START Supplied records
(** What is sent, from what is decided. *)
Lemma send_sent p (x : proxy_env X) wire jti r w answer sent w' :
  send others p x wire jti r w = (answer, Some sent, w') →
  if px_rewriter p then
    ∃ rep r1 rw t1 t2,
      RewriteRequest (pe_mask x) wire r (pw_rewriter (others 2%nat w)) (pw_trace (others 2%nat w)) = (rep, None, r1, rw, t1) ∧
      audited p (pe_maskAt x) (mkRewriteEvent E RewriteOpMask jti rep None) t1 = (false, t2) ∧
      sent = set_url (rewriteRequestURL (px_backend p) (hr_URL r1)) (set_header (Header_Set "Accept-Encoding" "identity" (hr_Header r1)) r1)
  else sent = set_url (rewriteRequestURL (px_backend p) (hr_URL r)) r.
Proof.
  assert (∀ rc r0 w0, (rp_ServeHTTP others p x rc r0 w0).1.2 = set_url (rewriteRequestURL (px_backend p) (hr_URL r0)) r0) as HR.
  { intros rc r0 w0. unfold rp_ServeHTTP. destruct (pe_backend x _); [|done]. destruct (px_rewriter p); [|done]. destruct rc as [[]|]; [|done].
    destruct (RewriteResponse _ _ _ _ _) as [[[[? ?] ?] ?] ?]. by destruct (audited _ _ _ _). }
  unfold send. destruct (px_rewriter p) eqn:EP.
  - destruct (RewriteRequest _ _ _ _ _) as [[[[rep err] r1] rw] t1] eqn:ER.
    destruct (audited p (pe_maskAt x) _ t1) as [refused t2] eqn:EA. destruct refused; [done|].
    destruct err as [e|]. { unfold audited in EA. cbn in EA. by destruct (match px_onRewrite p with Some _ => _ | None => _ end). }
    set (r2 := set_header _ r1). set (w1 := mkProxyWorld _ _ _). specialize (HR (Some (wire, jti)) r2 w1).
    destruct (rp_ServeHTTP others p x (Some (wire, jti)) r2 w1) as [[a o] w2]. cbn in HR. subst o. intros [= _ <- _].
    exists rep, r1, rw, t1, t2. split_and!; [done..|]. unfold r2. done.
  - specialize (HR None r w). destruct (rp_ServeHTTP others p x None r w) as [[a o] w2]. cbn in HR. subst o. by intros [= _ <- _].
Qed.

(** What is given back, when answers are rewritten. *)
Lemma send_answer p (x : proxy_env X) wire jti r w resp1 sent w' :
  px_rewriter p = true → send others p x wire jti r w = (FromBackend resp1, Some sent, w') →
  ∃ resp st t rep st1 t1 t2, pe_backend x sent = Some resp ∧ RewriteResponse (pe_unmask x) wire resp st t = (rep, None, resp1, st1, t1) ∧
    audited p (pe_unmaskAt x) (mkRewriteEvent E RewriteOpUnmask jti rep None) t1 = (false, t2).
Proof.
  intros EP. unfold send. rewrite EP. destruct (RewriteRequest _ _ _ _ _) as [[[[rep err] r1] rw] t1].
  destruct (audited p (pe_maskAt x) _ t1) as [[] t2]; [done|].
  destruct (rp_ServeHTTP others p x _ _ _) as [[answer out] w2] eqn:ER. intros [= -> -> _]. unfold rp_ServeHTTP in ER. rewrite EP in ER.
  destruct (pe_backend x _) as [resp|] eqn:EB; [|done]. destruct (RewriteResponse _ _ _ _ _) as [[[[rep2 err2] resp2] st1] t3] eqn:EU.
  destruct (audited p (pe_unmaskAt x) _ t3) as [refused t4] eqn:EA. destruct refused; [done|]. injection ER as -> <- _.
  destruct err2 as [e|]; [unfold audited in EA; cbn in EA; by destruct (match px_onRewrite p with Some _ => _ | None => _ end)|].
  eauto 15.
Qed.

(** Whatever the posture, what is sent comes from [send] on the decided request. *)
Lemma ServeHTTP_sent (p : BlockingProxy E) sm (x : proxy_env X) r w res w' sent :
  ServeHTTP others p sm x r w = (res, w') → pr_sent res = Some sent →
  ∃ wire w2 req, px_tokenFrom p r ≫= (λ b, b64_decode (sb b)) = Some wire ∧
    px_deriveRequest p (set_header (Header_Del (px_tokenHeader p) (hr_Header r)) r) = (inr req, decided_request p r) ∧
    let out := (evaluate sm (pe_eval x) wire req (pw_listener w) (pw_trace w)).1.1 in
    eo_Forwarded out = true ∧ send others p x wire (d_JTI (eo_Decision out)) (decided_request p r) w2 = (pr_answer res, Some sent, w').
Proof.
  unfold ServeHTTP, decided_request. intros HS Hsent. destruct (px_tokenFrom p r) as [b64|]; [|by simplify_eq].
  cbn. destruct (b64_decode (sb b64)) as [wire|]; [|by simplify_eq]. destruct (px_deriveRequest p _) as [[e|req] d]; [by simplify_eq|].
  destruct (evaluate _ _ _ _ _ _) as [[out l1] t1] eqn:EV. destruct (eo_Forwarded out) eqn:EF; cbn [negb] in HS; [|by simplify_eq].
  destruct (take_passport _ _ _ _) as [[[e|] l2] t2]; [by simplify_eq|].
  destruct (send _ _ _ _ _ _ _) as [[answer sent0] w3] eqn:ES. injection HS as <- <-. cbn in Hsent |- *. subst sent0. eexists wire, _, req.
  rewrite EV. split_and!; done.
Qed.

(** One quantum taken between two states of the listener: the counter of the passport, if the ledger of the first still holds it, was open
    and had a quantum left in its window, and in the ledger of the second it has one less. *)
Definition quantum_taken (x : proxy_env X) (jti : bytes) (l l2 : Listener C S) : Prop :=
  ∀ q c, ln_ledger l = Some q → Counter jti q = Some c →
    pc_closed c = false ∧ (Unix (pe_consume x) ≤ pc_exp c)%Z ∧ (1 ≤ pc_remaining (recharge (Unix (pe_consume x)) c))%Z ∧
    ∃ q', ln_ledger l2 = Some q' ∧ Counter jti q' = Some (take_quantum 1 (recharge (Unix (pe_consume x)) c)).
END Supplied records
Problem requirements:
Please show the lines in the entries above that hold the string "injection".

Task answer:
  destruct (audited p (pe_unmaskAt x) _ t3) as [refused t4] eqn:EA. destruct refused; [done|]. injection ER as -> <- _.
  destruct (send _ _ _ _ _ _ _) as [[answer sent0] w3] eqn:ES. injection HS as <- <-. cbn in Hsent |- *. subst sent0. eexists wire, _, req.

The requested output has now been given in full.